On Thursday, November 20, from 18:00 to 19:30, Ian Williams, St. John’s College, Oxford University, will speak on "Precedent and Sovereignty in Early-Modern Equity: The View from the Star Chamber" as the annual History of Law and Governance Centre lecture at the University of Nottingham in Room B55 Law & Social Sciences Building. Here is Dr. Williams’s abstract:
In this lecture I shall investigate the history of precedent in early-modern equity. Precedent played a central role in equity changing from its origin as exceptional discretionary justice to its more familiar form as a body of law within the English legal system.
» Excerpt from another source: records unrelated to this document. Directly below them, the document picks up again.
(** * Filter categories and filter lifecycle manager (AdGuard for Safari)

    A shallow embedding of
    [ElectronMainApp/src/main/app/filters/filters-categories.js] (the
    category selector) and of the filters manager that follows it in the
    same source file, together with the properties of their operations.

    JavaScript objects that are shared and mutated in place (filters, groups
    and tags of the subscription catalog) live in stores inside [World]; a
    reference to such an object is its position in the store. *)

From Stdlib Require Import ZArith String Ascii Bool Lia.
From stdpp Require Import base option list gmap strings.

Local Open Scope string_scope.
Local Open Scope list_scope.
Local Open Scope Z_scope.

(** ** JavaScript values *)

(** A boolean property that may be absent: [None] is [undefined]. *)
Abbreviation Flag := (option bool) (only parsing).

Definition truthy (v : Flag) : bool :=
  match v with Some true => true | _ => false end.

(** Truthiness of an optional string ([undefined] and [''] are falsy). *)
Definition truthyString (v : option string) : bool :=
  match v with
  | Some s => negb (String.eqb s "")
  | None => false
  end.

(** Truthiness of an optional number ([undefined] and [0] are falsy). *)
Definition truthyNumber (v : option Z) : bool :=
  match v with
  | Some n => negb (n =? 0)
  | None => false
  end.

(** [s.startsWith(prefix)] *)
Definition startsWith (s prefix : string) : bool := String.prefix prefix s.

(** [s.indexOf(sub)], [-1] when [sub] does not occur. *)
Definition indexOf (s sub : string) : Z :=
  match String.index 0 sub s with
  | Some n => Z.of_nat n
  | None => -1
  end.

(** [s.substring(start)]: a negative start counts as [0]. *)
Definition substringFrom (s : string) (start : Z) : string :=
  let n := Z.to_nat start in
  String.substring n (String.length s - n) s.

Definition toLowerAscii (c : ascii) : ascii :=
  let n := nat_of_ascii c in
  if ((65 <=? n) && (n <=? 90))%nat then ascii_of_nat (n + 32) else c.

Fixpoint toLower (s : string) : string :=
  match s with
  | EmptyString => EmptyString
  | String c s' => String (toLowerAscii c) (toLower s')
  end.

Fixpoint includesString (s sub : string) : bool :=
  String.prefix sub s ||
  match s with
  | EmptyString => false
  | String _ s' => includesString s' sub
  end.

(** [userAgent.match(/iPhone|iPad|iPod/i)], as a truth value. *)
Definition matchesMobileDevice (userAgent : string) : bool :=
  let ua := toLower userAgent in
  includesString ua "iphone" || includesString ua "ipad" || includesString ua "ipod".

(** ** Data model *)

Module Tag.
Record t := mk { tagId : Z; keyword : string }.
End Tag.

Module Filter.
(** [tagsDetails] holds references to the shared tag objects; a missing
    [languages] is the empty list.  The fields [version], [lastCheckTime]
    and [lastUpdateTime] are never read by the operations below and are
    left out. *)
Record t := mk {
  filterId : Z;
  groupId : Z;
  tags : list Z;
  languages : list string;
  customUrl : option string;
  enabled : Flag;
  installed : Flag;
  loaded : Flag;
  removed : Flag;
  tagsDetails : list nat
}.

Definition setEnabled (v : Flag) (f : t) : t :=
  mk (filterId f) (groupId f) (tags f) (languages f) (customUrl f)
     v (installed f) (loaded f) (removed f) (tagsDetails f).
Definition setInstalled (v : Flag) (f : t) : t :=
  mk (filterId f) (groupId f) (tags f) (languages f) (customUrl f)
     (enabled f) v (loaded f) (removed f) (tagsDetails f).
Definition setRemoved (v : Flag) (f : t) : t :=
  mk (filterId f) (groupId f) (tags f) (languages f) (customUrl f)
     (enabled f) (installed f) (loaded f) v (tagsDetails f).
Definition setTagsDetails (v : list nat) (f : t) : t :=
  mk (filterId f) (groupId f) (tags f) (languages f) (customUrl f)
     (enabled f) (installed f) (loaded f) (removed f) v.
End Filter.

Module Group.
(** [enabled] is three-valued; [filters] is the property that
    [getFiltersMetadata] attaches (references to filter objects). *)
Record t := mk {
  groupId : Z;
  enabled : Flag;
  filters : option (list nat)
}.

Definition setEnabled (v : Flag) (g : t) : t := mk (groupId g) v (filters g).
Definition setFilters (v : list nat) (g : t) : t :=
  mk (groupId g) (enabled g) (Some v).
End Group.

Module StateInfo.
Record t := mk { loaded : Flag; enabled : Flag; installed : Flag }.
End StateInfo.

Inductive Event :=
| FILTER_GROUP_ENABLE_DISABLE (group : Group.t)
| FILTER_ENABLE_DISABLE (filter : Filter.t)
| FILTER_ADD_REMOVE (filter : Filter.t).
However, the sources for examining the role of precedent in equity are very limited, if we constrain ourselves to the major private law equity courts of Chancery and Exchequer. Using the reports of cases in the criminal equity court of Star Chamber provides a much larger body of sources. Star Chamber material also enables us to consider an early-modern theorisation of equity as an emanation of sovereignty, in which deciding cases could be understood as an aspect of sovereignty and precedent as a form of legislation, and see this legislative activity in operation.
The lecture will draw upon Dr. Williams's ongoing research on the court of Star Chamber, including his editing of a volume of seventeenth century law reports and a study of the court as a provider of criminal equity.